Exercise: In the listing below, find the line containing "Definition calloc (a" and the line containing "Definition block_size (block". Repeat exactly those two lines and every line between them, nothing more.

Material for this task:
+ + +

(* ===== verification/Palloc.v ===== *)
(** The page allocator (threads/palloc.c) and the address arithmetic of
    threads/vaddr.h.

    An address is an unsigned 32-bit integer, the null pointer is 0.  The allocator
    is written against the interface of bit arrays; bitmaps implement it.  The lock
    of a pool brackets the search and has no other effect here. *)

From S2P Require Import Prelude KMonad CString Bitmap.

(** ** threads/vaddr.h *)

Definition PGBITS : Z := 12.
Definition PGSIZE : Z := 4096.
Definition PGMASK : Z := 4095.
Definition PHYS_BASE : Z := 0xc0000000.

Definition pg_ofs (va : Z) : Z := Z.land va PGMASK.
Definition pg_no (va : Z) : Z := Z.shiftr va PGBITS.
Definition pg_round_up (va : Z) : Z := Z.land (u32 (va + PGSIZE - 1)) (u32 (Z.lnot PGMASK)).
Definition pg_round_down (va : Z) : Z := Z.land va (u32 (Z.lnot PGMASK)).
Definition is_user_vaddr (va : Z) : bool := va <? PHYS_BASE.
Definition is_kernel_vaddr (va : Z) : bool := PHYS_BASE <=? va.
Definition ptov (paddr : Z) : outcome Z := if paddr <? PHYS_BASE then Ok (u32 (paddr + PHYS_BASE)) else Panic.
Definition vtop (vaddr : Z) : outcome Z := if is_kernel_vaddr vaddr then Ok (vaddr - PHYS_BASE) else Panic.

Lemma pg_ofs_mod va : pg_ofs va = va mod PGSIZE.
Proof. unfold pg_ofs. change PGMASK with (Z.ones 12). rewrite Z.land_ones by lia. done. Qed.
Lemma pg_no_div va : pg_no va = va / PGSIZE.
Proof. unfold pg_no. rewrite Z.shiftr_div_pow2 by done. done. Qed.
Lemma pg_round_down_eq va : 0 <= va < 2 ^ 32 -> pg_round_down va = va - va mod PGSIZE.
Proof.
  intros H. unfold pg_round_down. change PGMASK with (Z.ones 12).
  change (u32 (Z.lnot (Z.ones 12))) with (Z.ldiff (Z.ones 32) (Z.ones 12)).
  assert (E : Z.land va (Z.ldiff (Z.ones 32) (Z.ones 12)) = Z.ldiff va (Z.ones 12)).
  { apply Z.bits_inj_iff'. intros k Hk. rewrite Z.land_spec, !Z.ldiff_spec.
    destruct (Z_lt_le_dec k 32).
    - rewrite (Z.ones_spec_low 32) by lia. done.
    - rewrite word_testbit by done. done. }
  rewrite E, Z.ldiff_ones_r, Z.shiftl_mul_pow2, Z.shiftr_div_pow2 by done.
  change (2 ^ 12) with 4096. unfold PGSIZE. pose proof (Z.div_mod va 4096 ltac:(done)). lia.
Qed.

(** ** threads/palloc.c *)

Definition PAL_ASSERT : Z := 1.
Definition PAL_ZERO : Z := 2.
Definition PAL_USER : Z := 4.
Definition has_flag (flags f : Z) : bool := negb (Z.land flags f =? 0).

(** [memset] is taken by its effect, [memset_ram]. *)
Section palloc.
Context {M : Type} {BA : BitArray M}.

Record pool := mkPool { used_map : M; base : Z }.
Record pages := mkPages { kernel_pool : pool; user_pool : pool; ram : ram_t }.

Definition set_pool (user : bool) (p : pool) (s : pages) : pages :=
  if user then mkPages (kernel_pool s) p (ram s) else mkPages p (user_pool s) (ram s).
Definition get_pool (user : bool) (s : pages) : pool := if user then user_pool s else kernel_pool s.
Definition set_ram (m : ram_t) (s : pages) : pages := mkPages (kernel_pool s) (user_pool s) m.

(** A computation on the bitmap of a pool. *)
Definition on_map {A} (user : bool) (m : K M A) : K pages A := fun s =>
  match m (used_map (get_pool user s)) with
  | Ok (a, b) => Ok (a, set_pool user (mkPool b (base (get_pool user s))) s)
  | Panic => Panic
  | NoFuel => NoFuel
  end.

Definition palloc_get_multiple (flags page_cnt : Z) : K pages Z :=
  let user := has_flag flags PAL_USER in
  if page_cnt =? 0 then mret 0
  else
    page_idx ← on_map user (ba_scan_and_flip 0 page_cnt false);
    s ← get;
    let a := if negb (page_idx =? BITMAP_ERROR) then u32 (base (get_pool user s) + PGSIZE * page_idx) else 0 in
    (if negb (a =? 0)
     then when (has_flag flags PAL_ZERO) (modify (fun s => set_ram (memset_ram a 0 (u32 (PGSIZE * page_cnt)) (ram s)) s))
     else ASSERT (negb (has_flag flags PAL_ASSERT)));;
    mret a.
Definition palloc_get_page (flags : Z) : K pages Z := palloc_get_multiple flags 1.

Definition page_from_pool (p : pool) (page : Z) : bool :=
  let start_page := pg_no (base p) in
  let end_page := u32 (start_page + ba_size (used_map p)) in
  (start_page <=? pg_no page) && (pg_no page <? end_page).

+ + +

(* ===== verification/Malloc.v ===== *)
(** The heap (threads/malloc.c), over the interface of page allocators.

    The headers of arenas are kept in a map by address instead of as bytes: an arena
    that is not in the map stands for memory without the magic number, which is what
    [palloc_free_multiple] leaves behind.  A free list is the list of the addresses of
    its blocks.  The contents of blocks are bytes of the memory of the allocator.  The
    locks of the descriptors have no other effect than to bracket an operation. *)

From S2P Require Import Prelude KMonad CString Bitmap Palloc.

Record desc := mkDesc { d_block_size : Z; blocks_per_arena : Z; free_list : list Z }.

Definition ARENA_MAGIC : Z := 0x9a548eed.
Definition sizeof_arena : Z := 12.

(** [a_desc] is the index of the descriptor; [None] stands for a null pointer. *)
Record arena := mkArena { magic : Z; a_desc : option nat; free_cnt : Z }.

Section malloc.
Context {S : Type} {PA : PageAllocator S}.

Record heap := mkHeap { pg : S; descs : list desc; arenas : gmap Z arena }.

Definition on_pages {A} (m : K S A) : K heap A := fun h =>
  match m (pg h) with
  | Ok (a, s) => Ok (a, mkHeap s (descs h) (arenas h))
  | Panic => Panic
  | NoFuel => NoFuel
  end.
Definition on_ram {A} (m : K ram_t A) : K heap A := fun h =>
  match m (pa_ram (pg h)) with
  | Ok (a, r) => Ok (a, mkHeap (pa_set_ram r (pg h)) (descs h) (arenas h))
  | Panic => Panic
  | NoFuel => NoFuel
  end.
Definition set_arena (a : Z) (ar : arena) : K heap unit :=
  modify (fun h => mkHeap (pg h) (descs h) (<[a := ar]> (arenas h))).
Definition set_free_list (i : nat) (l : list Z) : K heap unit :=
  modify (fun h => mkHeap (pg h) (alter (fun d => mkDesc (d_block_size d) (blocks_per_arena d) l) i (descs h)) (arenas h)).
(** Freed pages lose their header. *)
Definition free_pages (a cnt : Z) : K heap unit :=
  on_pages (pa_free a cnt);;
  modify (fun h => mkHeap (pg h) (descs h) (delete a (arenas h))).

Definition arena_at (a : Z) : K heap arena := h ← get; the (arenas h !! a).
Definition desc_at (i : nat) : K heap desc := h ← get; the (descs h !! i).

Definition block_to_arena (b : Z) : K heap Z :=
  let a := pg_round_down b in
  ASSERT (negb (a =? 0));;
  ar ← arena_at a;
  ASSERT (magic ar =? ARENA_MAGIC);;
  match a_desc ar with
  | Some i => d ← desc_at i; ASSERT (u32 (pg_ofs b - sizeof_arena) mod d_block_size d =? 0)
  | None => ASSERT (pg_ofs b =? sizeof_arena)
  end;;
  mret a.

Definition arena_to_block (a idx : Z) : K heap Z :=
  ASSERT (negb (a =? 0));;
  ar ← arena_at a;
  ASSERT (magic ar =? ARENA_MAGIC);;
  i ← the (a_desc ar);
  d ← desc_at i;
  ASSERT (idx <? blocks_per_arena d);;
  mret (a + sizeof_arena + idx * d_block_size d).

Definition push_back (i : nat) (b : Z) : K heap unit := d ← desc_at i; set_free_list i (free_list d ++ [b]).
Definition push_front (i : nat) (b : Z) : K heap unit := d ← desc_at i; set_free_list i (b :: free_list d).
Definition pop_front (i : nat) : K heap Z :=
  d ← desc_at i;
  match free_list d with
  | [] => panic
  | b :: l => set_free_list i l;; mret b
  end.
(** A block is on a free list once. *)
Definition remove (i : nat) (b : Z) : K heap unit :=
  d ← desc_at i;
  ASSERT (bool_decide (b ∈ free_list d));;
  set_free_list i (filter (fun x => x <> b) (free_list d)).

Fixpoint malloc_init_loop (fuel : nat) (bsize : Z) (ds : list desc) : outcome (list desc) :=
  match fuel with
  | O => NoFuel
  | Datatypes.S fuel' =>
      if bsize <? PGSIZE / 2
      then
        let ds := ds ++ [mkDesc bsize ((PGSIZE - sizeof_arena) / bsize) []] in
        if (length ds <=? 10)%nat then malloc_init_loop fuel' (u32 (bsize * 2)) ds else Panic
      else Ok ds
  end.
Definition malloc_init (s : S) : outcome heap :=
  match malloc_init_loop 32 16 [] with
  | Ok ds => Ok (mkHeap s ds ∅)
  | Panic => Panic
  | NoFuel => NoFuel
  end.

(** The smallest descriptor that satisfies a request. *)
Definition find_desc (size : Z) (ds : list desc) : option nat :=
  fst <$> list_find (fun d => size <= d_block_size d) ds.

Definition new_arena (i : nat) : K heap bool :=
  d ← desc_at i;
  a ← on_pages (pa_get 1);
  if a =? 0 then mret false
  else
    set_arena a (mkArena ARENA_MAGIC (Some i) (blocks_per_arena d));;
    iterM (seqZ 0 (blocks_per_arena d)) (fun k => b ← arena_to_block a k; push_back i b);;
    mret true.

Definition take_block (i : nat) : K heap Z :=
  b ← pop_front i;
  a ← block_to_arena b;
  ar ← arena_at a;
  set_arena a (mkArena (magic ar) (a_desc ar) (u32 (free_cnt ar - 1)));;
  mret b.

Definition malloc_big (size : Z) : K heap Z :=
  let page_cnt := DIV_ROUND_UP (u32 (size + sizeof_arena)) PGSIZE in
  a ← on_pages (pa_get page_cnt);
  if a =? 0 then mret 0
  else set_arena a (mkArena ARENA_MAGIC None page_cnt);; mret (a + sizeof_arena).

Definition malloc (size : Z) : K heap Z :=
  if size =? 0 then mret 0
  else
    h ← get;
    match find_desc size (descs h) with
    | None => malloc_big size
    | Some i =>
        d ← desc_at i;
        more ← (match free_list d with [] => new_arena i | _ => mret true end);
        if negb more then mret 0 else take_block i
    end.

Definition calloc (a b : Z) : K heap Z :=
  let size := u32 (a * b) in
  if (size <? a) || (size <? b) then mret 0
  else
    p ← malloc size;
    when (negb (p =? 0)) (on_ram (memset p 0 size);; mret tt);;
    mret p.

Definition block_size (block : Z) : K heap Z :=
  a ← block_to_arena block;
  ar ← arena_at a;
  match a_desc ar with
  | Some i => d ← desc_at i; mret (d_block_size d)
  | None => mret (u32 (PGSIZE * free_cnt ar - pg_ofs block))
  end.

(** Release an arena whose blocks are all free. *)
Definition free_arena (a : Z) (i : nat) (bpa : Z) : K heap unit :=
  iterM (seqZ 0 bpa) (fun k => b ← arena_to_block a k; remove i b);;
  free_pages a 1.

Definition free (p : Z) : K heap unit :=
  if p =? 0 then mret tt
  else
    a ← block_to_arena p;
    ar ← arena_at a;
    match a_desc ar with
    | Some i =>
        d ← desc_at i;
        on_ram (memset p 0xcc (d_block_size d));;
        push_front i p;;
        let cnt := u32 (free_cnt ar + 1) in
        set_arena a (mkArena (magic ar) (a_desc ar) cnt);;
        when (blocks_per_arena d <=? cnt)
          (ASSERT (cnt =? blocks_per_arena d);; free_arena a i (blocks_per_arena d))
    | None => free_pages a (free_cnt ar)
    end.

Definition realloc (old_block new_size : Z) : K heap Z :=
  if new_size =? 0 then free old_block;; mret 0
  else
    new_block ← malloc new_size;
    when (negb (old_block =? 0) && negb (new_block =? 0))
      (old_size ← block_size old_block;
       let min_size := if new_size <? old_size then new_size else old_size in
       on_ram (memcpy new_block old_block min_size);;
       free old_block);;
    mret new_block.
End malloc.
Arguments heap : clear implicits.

+ + +

Answer section:
Definition calloc (a b : Z) : K heap Z :=
  let size := u32 (a * b) in
  if (size <? a) || (size <? b) then mret 0
  else
    p ← malloc size;
    when (negb (p =? 0)) (on_ram (memset p 0 size);; mret tt);;
    mret p.

Definition block_size (block : Z) : K heap Z :=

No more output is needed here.